Und Platz war dann eben am anderen Ende – just auf jenem ministeriell geehrten Stück Wiese, das nach Angaben der Botanikerin Barbara Fuchshuber-Draxl eigentlich ein Halbtrockenrasen ist und sehr viele seltene und gefährdete Pflanzen- und Insektenarten birgt. Fuchshuber-Draxl und der Angerer Gartenbauverein kümmern sich seit fast zehn Jahren mit viel Handarbeit um die Wiese und waren entsprechend entsetzt, dass man im Rathaus ihre Arbeit und deren Früchte offenbar ganz vergessen habe. Dabei nutze der Landschaftspflegeverband im Berchtesgadener Land die Fläche sogar als „Saatgut-Spenderwiese“ für Renaturierungsflächen anderswo im Landkreis. Eine Art handbetriebene Kehrmaschine bürstet dafür insektenschonend die Samen aus den Gräsern.
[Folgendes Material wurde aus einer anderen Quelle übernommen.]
(** [gtp_create_sess_response_bearer_ctxt_created_ie_t] *)
Definition gtp_create_sess_response_bearer_ctxt_created_body (v : gtp_create_sess_response_bearer_ctxt_created_ie_t) : layout :=
  opt_layout v.(gtp_create_sess_response_bearer_ctxt_created_eps_bearer_id) ++
  opt_layout v.(gtp_create_sess_response_bearer_ctxt_created_cause) ++
  opt_layout v.(gtp_create_sess_response_bearer_ctxt_created_s1u_sgw_fteid) ++
  opt_layout v.(gtp_create_sess_response_bearer_ctxt_created_s4_u_sgw_fteid) ++
  opt_layout v.(gtp_create_sess_response_bearer_ctxt_created_s5s8_u_pgw_fteid) ++
  opt_layout v.(gtp_create_sess_response_bearer_ctxt_created_s12_sgw_fteid) ++
  opt_layout v.(gtp_create_sess_response_bearer_ctxt_created_s2b_u_pgw_fteid) ++
  opt_layout v.(gtp_create_sess_response_bearer_ctxt_created_s2a_u_pgw_fteid) ++
  opt_layout v.(gtp_create_sess_response_bearer_ctxt_created_bearer_lvl_qos) ++
  opt_layout v.(gtp_create_sess_response_bearer_ctxt_created_charging_id) ++
  opt_layout v.(gtp_create_sess_response_bearer_ctxt_created_bearer_flags) ++
  opt_layout v.(gtp_create_sess_response_bearer_ctxt_created_s11_u_sgw_fteid) ++
  [].
Definition gtp_create_sess_response_bearer_ctxt_created_good (v : gtp_create_sess_response_bearer_ctxt_created_ie_t) : Prop :=
  group_good v.(gtp_create_sess_response_bearer_ctxt_created_header) (gtp_create_sess_response_bearer_ctxt_created_body v) ∧
  opt_good (GTP_IE_EPS_BEARER_ID, GTP_IE_INSTANCE_ZERO) v.(gtp_create_sess_response_bearer_ctxt_created_eps_bearer_id) ∧
  opt_good (GTP_IE_CAUSE, GTP_IE_INSTANCE_ZERO) v.(gtp_create_sess_response_bearer_ctxt_created_cause) ∧
  opt_good (GTP_IE_FULLY_QUAL_TUNN_ENDPT_IDNT, GTP_IE_INSTANCE_ZERO) v.(gtp_create_sess_response_bearer_ctxt_created_s1u_sgw_fteid) ∧
  opt_good (GTP_IE_FULLY_QUAL_TUNN_ENDPT_IDNT, GTP_IE_INSTANCE_ONE) v.(gtp_create_sess_response_bearer_ctxt_created_s4_u_sgw_fteid) ∧
  opt_good (GTP_IE_FULLY_QUAL_TUNN_ENDPT_IDNT, GTP_IE_INSTANCE_TWO) v.(gtp_create_sess_response_bearer_ctxt_created_s5s8_u_pgw_fteid) ∧
  opt_good (GTP_IE_FULLY_QUAL_TUNN_ENDPT_IDNT, GTP_IE_INSTANCE_THREE) v.(gtp_create_sess_response_bearer_ctxt_created_s12_sgw_fteid) ∧
  opt_good (GTP_IE_FULLY_QUAL_TUNN_ENDPT_IDNT, GTP_IE_INSTANCE_FOUR) v.(gtp_create_sess_response_bearer_ctxt_created_s2b_u_pgw_fteid) ∧
  opt_good (GTP_IE_FULLY_QUAL_TUNN_ENDPT_IDNT, GTP_IE_INSTANCE_FIVE) v.(gtp_create_sess_response_bearer_ctxt_created_s2a_u_pgw_fteid) ∧
  opt_good (GTP_IE_BEARER_QLTY_OF_SVC, GTP_IE_INSTANCE_ZERO) v.(gtp_create_sess_response_bearer_ctxt_created_bearer_lvl_qos) ∧
  opt_good (GTP_IE_CHARGING_ID, GTP_IE_INSTANCE_ZERO) v.(gtp_create_sess_response_bearer_ctxt_created_charging_id) ∧
  opt_good (GTP_IE_BEARER_FLAGS, GTP_IE_INSTANCE_ZERO) v.(gtp_create_sess_response_bearer_ctxt_created_bearer_flags) ∧
  opt_good (GTP_IE_FULLY_QUAL_TUNN_ENDPT_IDNT, GTP_IE_INSTANCE_SIX) v.(gtp_create_sess_response_bearer_ctxt_created_s11_u_sgw_fteid).
#[global] Instance gtp_create_sess_response_bearer_ctxt_created_elem : GtpElem gtp_create_sess_response_bearer_ctxt_created_ie_t :=
  {| el_header := gtp_create_sess_response_bearer_ctxt_created_header; el_encode := encode_gtp_create_sess_response_bearer_ctxt_created_ie; el_decode := decode_gtp_create_sess_response_bearer_ctxt_created_ie;
     el_zero := zero_gtp_create_sess_response_bearer_ctxt_created; el_unit := 8; el_short := false;
     el_layout v := layout_gie_header v.(gtp_create_sess_response_bearer_ctxt_created_header) ++ gtp_create_sess_response_bearer_ctxt_created_body v; el_good := gtp_create_sess_response_bearer_ctxt_created_good |}.
Lemma gtp_create_sess_response_bearer_ctxt_created_places v : gtp_create_sess_response_bearer_ctxt_created_good v -> encodes (encode_gtp_create_sess_response_bearer_ctxt_created_ie v) (el_layout v) (size (el_layout v) / 8).
Proof.
  intros Hg; unfold gtp_create_sess_response_bearer_ctxt_created_good in Hg; destruct_and! Hg. apply encodes_gtp_group. unfold gtp_create_sess_response_bearer_ctxt_created_body.
  place_members ltac:(gtp_member).
Qed.
Lemma gtp_create_sess_response_bearer_ctxt_created_items v : gtp_create_sess_response_bearer_ctxt_created_good v ->
  decodes (decode_gtp_create_sess_response_bearer_ctxt_created_ie zero_gtp_create_sess_response_bearer_ctxt_created) (el_layout v) (returned false (size (el_layout v) / 8)) v.
Proof.
  intros Hg; unfold gtp_create_sess_response_bearer_ctxt_created_good in Hg; destruct_and! Hg. apply decodes_gtp_group; [reflexivity|assumption|]. unfold gtp_create_sess_response_bearer_ctxt_created_body.
  read_rest v.
Qed.
#[global] Instance gtp_create_sess_response_bearer_ctxt_created_elem_ok : GtpElemOk gtp_create_sess_response_bearer_ctxt_created_ie_t.
Proof. split_elem; [apply gtp_create_sess_response_bearer_ctxt_created_places|apply gtp_create_sess_response_bearer_ctxt_created_items|intros v (Hh & _); exact (group_element _ _ Hh)]. Qed.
Das wiederum könnte nun der Spender-Wiese selbst zugutekommen. Denn nach der Neugestaltung des übrigen Dorfplatzes wird sie ihrerseits erneuert werden müssen: Immerhin haben die von Fuchshuber-Draxl alarmierten Naturschützer im Landratsamt für diese Renaturierungsfläche noch Original-Samen auf Lager.